**TASK PROMPT:** Below are the records; collect from them each line containing the string "unfold".
┄┄┄┄┄┄┄┄┄┄
(** C3.  When the first extracted document has at most [chunk_size]
    tokens, the handler returns a [Document] with no items whose
    [tokens_count] is the document's token count, and the splitter has
    not been called during the request. *)
Theorem small_document_is_not_split cfg ext file w doc docs mime w1 :
  extracts cfg ext file w (doc :: docs) mime w1 →
  count_tokens ext (page_content doc) ≤ chunk_size cfg →
  ∃ d w',
    load_split_count cfg ext file w = (inr d, w') ∧
    Document.items d = [] ∧
    Document.tokens_count d = count_tokens ext (page_content doc) ∧
    splitter_calls w' = splitter_calls w.
Proof.
  intros Hex Hle. rewrite (load_split_count_extracted _ _ _ _ _ _ _ Hex).
  rewrite chunker_small by done. simpl.
  eexists _, _. split; [reflexivity|]. split; [done|]. split; [done|].
  destruct (close_temp_keeps cfg ext w
    (log_stdout
       (join_space [lit "doc_tokens_count <= chunk_size: doc.page_content:";
                    page_content doc])
       (log_stdout (join_space [lit "mime_type"; mime]) w1))) as [-> _].
  rewrite !splitter_calls_log_stdout.
  by destruct (extracts_keeps _ _ _ _ _ _ _ Hex) as [-> _].
Qed.

Lemma small_document_is_not_split_witness :
  let doc := LCDoc (lit "hi") {[ lit "source" := lit "/tmp/tmp0" ]} in
  ∃ d w',
    load_split_count toy.cfg toy.ext (toy.ascii_bytes "hi") toy.boot
    = (inr d, w') ∧
    Document.items d = [] ∧
    Document.tokens_count d = count_tokens toy.ext (page_content doc) ∧
    splitter_calls w' = splitter_calls toy.boot.
Proof.
  intros doc.
  eapply (small_document_is_not_split toy.cfg toy.ext (toy.ascii_bytes "hi")
            toy.boot doc [] (lit "text/plain")).
  - split; vm_compute; reflexivity.
  - vm_compute. discriminate.
Defined.

(** C5.  In every returned [Document], [content] is null exactly when
    the MIME type is text/plain, split or not; otherwise it is the text
    of the first extracted document. *)
Theorem content_null_iff_text_plain cfg ext file w d w' :
  load_split_count cfg ext file w = (inr d, w') →
  (Document.content d = None ↔ Document.mime_type d = lit "text/plain") ∧
  ∃ doc docs w1,
    extracts cfg ext file w (doc :: docs) (Document.mime_type d) w1 ∧
    (Document.mime_type d ≠ lit "text/plain" →
     Document.content d = Some (page_content doc)).
Proof.
  intros Hrun.
  apply load_split_count_inr in Hrun as (docs & mime & w1 & w2 & Hex & Hc & _).
  apply chunker_inr in Hc as (doc & rest & -> & Hcases).
  assert (∃ items, d = response ext doc mime items) as [items ->].
  { destruct Hcases as [(_ & -> & _)|(_ & _ & ? & ? & _ & _ & ->)]; eauto. }
  simpl. split.
  - destruct (decide (mime ≠ lit "text/plain")) as [Hne|Heq].
    + split; [discriminate|done].
    + split; [intros _|done]. by apply dec_stable.
  - exists doc, rest, w1. split; [done|]. intros Hne.
    by destruct (decide (mime ≠ lit "text/plain")).
Qed.

Lemma content_null_iff_text_plain_witness :
  ∃ d w',
    load_split_count toy.cfg toy.ext (toy.ascii_bytes "<p>hello world")
      toy.boot = (inr d, w') ∧
    (Document.content d = None ↔ Document.mime_type d = lit "text/plain").
Proof.
  eexists _, _. split; [vm_compute; reflexivity|].
  eapply (content_null_iff_text_plain toy.cfg toy.ext
            (toy.ascii_bytes "<p>hello world") toy.boot).
  vm_compute. reflexivity.
Defined.

(** C6.  Whenever the document is split, the items are the splitter's
    chunks in the splitter's order, and the chunk at position
    [chunk_index], counted from 0, carries the id
    "{document_id}-{chunk_index}", where [document_id] is the id that
    [get_doc_id] derives for the document in the state extraction leaves
    (printing and splitting do not touch the [md5] object). *)
Theorem chunk_ids_follow_split_order cfg ext file w d w' :
  load_split_count cfg ext file w = (inr d, w') →
  ∃ doc docs mime w1,
    extracts cfg ext file w (doc :: docs) mime w1 ∧
    (count_tokens ext (page_content doc) > chunk_size cfg →
     ∃ document_id,
       (get_doc_id doc w1).1 = inr document_id ∧
       Document.items d
       = imap (λ chunk_index text,
                 DocumentItem.mk text (count_tokens ext text)
                   {[ lit "id" :=
                        document_id ++ lit "-" ++ lit (pretty chunk_index) ]})
              (chunks_of cfg ext doc)).
Proof.
  intros Hrun.
  apply load_split_count_inr in Hrun as (docs & mime & w1 & w2 & Hex & Hc & _).
  apply chunker_inr in Hc as (doc & rest & -> & Hcases).
  exists doc, rest, mime, w1. split; [done|]. intros Hgt.
  destruct Hcases as [(Hle & _)|(_ & _ & source & data & Hs & Hd & ->)]; [lia|].
  exists (take 12 (hashlib.hexdigest (md5 w1 ++ data))).
  by rewrite (get_doc_id_run _ _ _ _ Hs Hd).
Qed.

Lemma chunk_ids_follow_split_order_witness :
  ∃ d w',
    load_split_count toy.cfg toy.ext (toy.ascii_bytes "<p>hello world")
      toy.boot = (inr d, w') ∧
    (DocumentItem.metadata <$> Document.items d) !! 2%nat
    = Some {[ lit "id" := lit "67f0d1bce47d-2" ]}.
Proof.
  eexists _, _. split; [vm_compute; reflexivity|].
  edestruct (chunk_ids_follow_split_order toy.cfg toy.ext
               (toy.ascii_bytes "<p>hello world") toy.boot)
    as (doc & docs & mime & w1 & [_ Hload] & Hitems).
  { vm_compute. reflexivity. }
  vm_compute in Hload. injection Hload as <- <- <- <-.
  destruct Hitems as (id & Hid & ->); [vm_compute; reflexivity|].
  vm_compute in Hid. injection Hid as <-.
  vm_compute. reflexivity.
Defined.

(** C7.  In a returned [Document] every item has an id, and items at
    different positions have different ids. *)
Theorem chunk_ids_pairwise_distinct cfg ext file w d w' :
  load_split_count cfg ext file w = (inr d, w') →
  ∀ i j a b,
    Document.items d !! i = Some a →
    Document.items d !! j = Some b →
    i ≠ j →
    is_Some (DocumentItem.metadata a !! lit "id") ∧
    DocumentItem.metadata a !! lit "id" ≠ DocumentItem.metadata b !! lit "id".
Proof.
  intros Hrun i j a b Ha Hb Hij.
  apply load_split_count_inr in Hrun as (docs & mime & w1 & w2 & Hex & Hc & _).
  apply chunker_inr in Hc as (doc & rest & -> & Hcases).
  destruct Hcases as [(_ & -> & _)|(_ & _ & source & data & _ & _ & ->)];
    simpl in *; [done|].
  rewrite list_lookup_imap in Ha, Hb.
  destruct (chunks_of cfg ext doc !! i) as [ti|]; [|done].
  destruct (chunks_of cfg ext doc !! j) as [tj|]; [|done].
  simplify_eq/=. rewrite !lookup_singleton_eq. split; [eauto|].
  intros [= Heq]. apply app_inv_head in Heq. injection Heq as Heq.
  apply lit_inj in Heq. by apply (inj pretty) in Heq.
Qed.

Lemma chunk_ids_pairwise_distinct_witness :
  ∃ d w',
    load_split_count toy.cfg toy.ext (toy.ascii_bytes "<p>hello world")
      toy.boot = (inr d, w') ∧
    ∀ i j a b,
      Document.items d !! i = Some a →
      Document.items d !! j = Some b →
      i ≠ j →
      is_Some (DocumentItem.metadata a !! lit "id") ∧
      DocumentItem.metadata a !! lit "id" ≠ DocumentItem.metadata b !! lit "id".
Proof.
  eexists _, _. split; [vm_compute; reflexivity|].
  eapply (chunk_ids_pairwise_distinct toy.cfg toy.ext
            (toy.ascii_bytes "<p>hello world") toy.boot).
  vm_compute. reflexivity.
Defined.

(** C9.  A returned [Document] has no items or at least two: in the
    split branch the handler reads [texts[1]] before it builds the items,
    so a split into exactly one chunk ends the request with IndexError. *)
Theorem items_empty_or_at_least_two cfg ext file w :
  (∀ d w',
     load_split_count cfg ext file w = (inr d, w') →
     Document.items d = [] ∨ (2 ≤ length (Document.items d))%nat) ∧
  (∀ doc docs mime w1,
     extracts cfg ext file w (doc :: docs) mime w1 →
     count_tokens ext (page_content doc) > chunk_size cfg →
     length (chunks_of cfg ext doc) = 1%nat →
     ∃ w', load_split_count cfg ext file w = (inl IndexError, w')).
Proof.
  split.
  - intros d w' Hrun.
    apply load_split_count_inr in Hrun as (docs & mime & w1 & w2 & Hex & Hc & _).
    apply chunker_inr in Hc as (doc & rest & -> & Hcases).
    destruct Hcases as [(_ & -> & _)|(_ & Hlen & source & data & _ & _ & ->)];
      simpl; [by left|right].
    by rewrite length_imap.
  - intros doc docs mime w1 Hex Hgt Hone.
    rewrite (load_split_count_extracted _ _ _ _ _ _ _ Hex).
    rewrite chunker_large by done. simpl.
    rewrite lookup_ge_None_2 by lia. simpl. eauto.
Qed.

Lemma items_empty_or_at_least_two_witness :
  (∃ d w',
     load_split_count toy.cfg toy.ext (toy.ascii_bytes "<p>hello world")
       toy.boot = (inr d, w') ∧
     (Document.items d = [] ∨ (2 ≤ length (Document.items d))%nat)) ∧
  (∃ w', load_split_count toy.cfg toy.ext_whole (toy.ascii_bytes "hello")
           toy.boot = (inl IndexError, w')).
Proof.
  split.
  - eexists _, _. split; [vm_compute; reflexivity|].
    eapply (proj1 (items_empty_or_at_least_two toy.cfg toy.ext
                     (toy.ascii_bytes "<p>hello world") toy.boot)).
    vm_compute. reflexivity.
  - eapply (proj2 (items_empty_or_at_least_two toy.cfg toy.ext_whole
                     (toy.ascii_bytes "hello") toy.boot)
              (LCDoc (lit "hello") {[ lit "source" := lit "/tmp/tmp0" ]})
              [] (lit "text/plain")).
    + split; vm_compute; reflexivity.
    + vm_compute. reflexivity.
    + reflexivity.
Defined.

(** ** Further properties: get_doc_id *)

Lemma lit_of_list_ascii l :
  lit (String.string_of_list_ascii l) = N_of_ascii <$> l.
Proof. unfold lit. by rewrite String.list_ascii_of_string_of_list_ascii. Qed.

Lemma hex_digit_is_hex x : is_hex (N_of_ascii (hashlib.hex_digit x)).
Proof.
  unfold is_hex, hashlib.hex_digit, lit.
  apply list_elem_of_fmap_2.
  destruct (nth_in_or_default (Z.to_nat x)
              (String.list_ascii_of_string "0123456789abcdef") "0"%char)
    as [Hin| ->].
  - by apply list_elem_of_In.
  - apply list_elem_of_In. simpl. auto.
Qed.

Lemma le_bytes_length n x : length (hashlib.le_bytes n x) = n.
Proof. revert x. induction n as [|n IH]; intros x; simpl; [done|]. by rewrite IH. Qed.

Lemma md5_digest_length msg : length (hashlib.md5_digest msg) = 16%nat.
Proof.
  unfold hashlib.md5_digest.
  destruct (foldl _ _ _) as [a b c d].
  by rewrite !length_app, !le_bytes_length.
Qed.

Lemma hexdigest_length h : length (hashlib.hexdigest h) = 32%nat.
Proof.
  unfold hashlib.hexdigest, hashlib.hex_of_bytes.
  rewrite lit_of_list_ascii, length_fmap.
  assert (∀ bs : list Z,
            length (bs ≫= λ b, [hashlib.hex_digit (b / 16);
                                 hashlib.hex_digit (b mod 16)])
            = (2 * length bs)%nat) as Hpairs.
  { induction bs as [|b bs IH]; [done|].
    rewrite bind_cons, length_app, IH. simpl. lia. }
  rewrite Hpairs, md5_digest_length. done.
Qed.

Lemma hexdigest_is_hex h : Forall is_hex (hashlib.hexdigest h).
Proof.
  unfold hashlib.hexdigest, hashlib.hex_of_bytes.
  rewrite lit_of_list_ascii.
  induction (hashlib.md5_digest h) as [|b bs IH]; [constructor|].
  rewrite bind_cons, fmap_app. apply Forall_app. split; [|done].
  simpl. apply Forall_cons_2; [apply hex_digit_is_hex|].
  apply Forall_cons_2; [apply hex_digit_is_hex|]. apply Forall_nil_2.
Qed.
┄┄┄┄┄┄┄┄┄┄
**WORKED SOLUTION:**
Proof. unfold lit. by rewrite String.list_ascii_of_string_of_list_ascii. Qed.
  unfold is_hex, hashlib.hex_digit, lit.
  unfold hashlib.md5_digest.
  unfold hashlib.hexdigest, hashlib.hex_of_bytes.
  unfold hashlib.hexdigest, hashlib.hex_of_bytes.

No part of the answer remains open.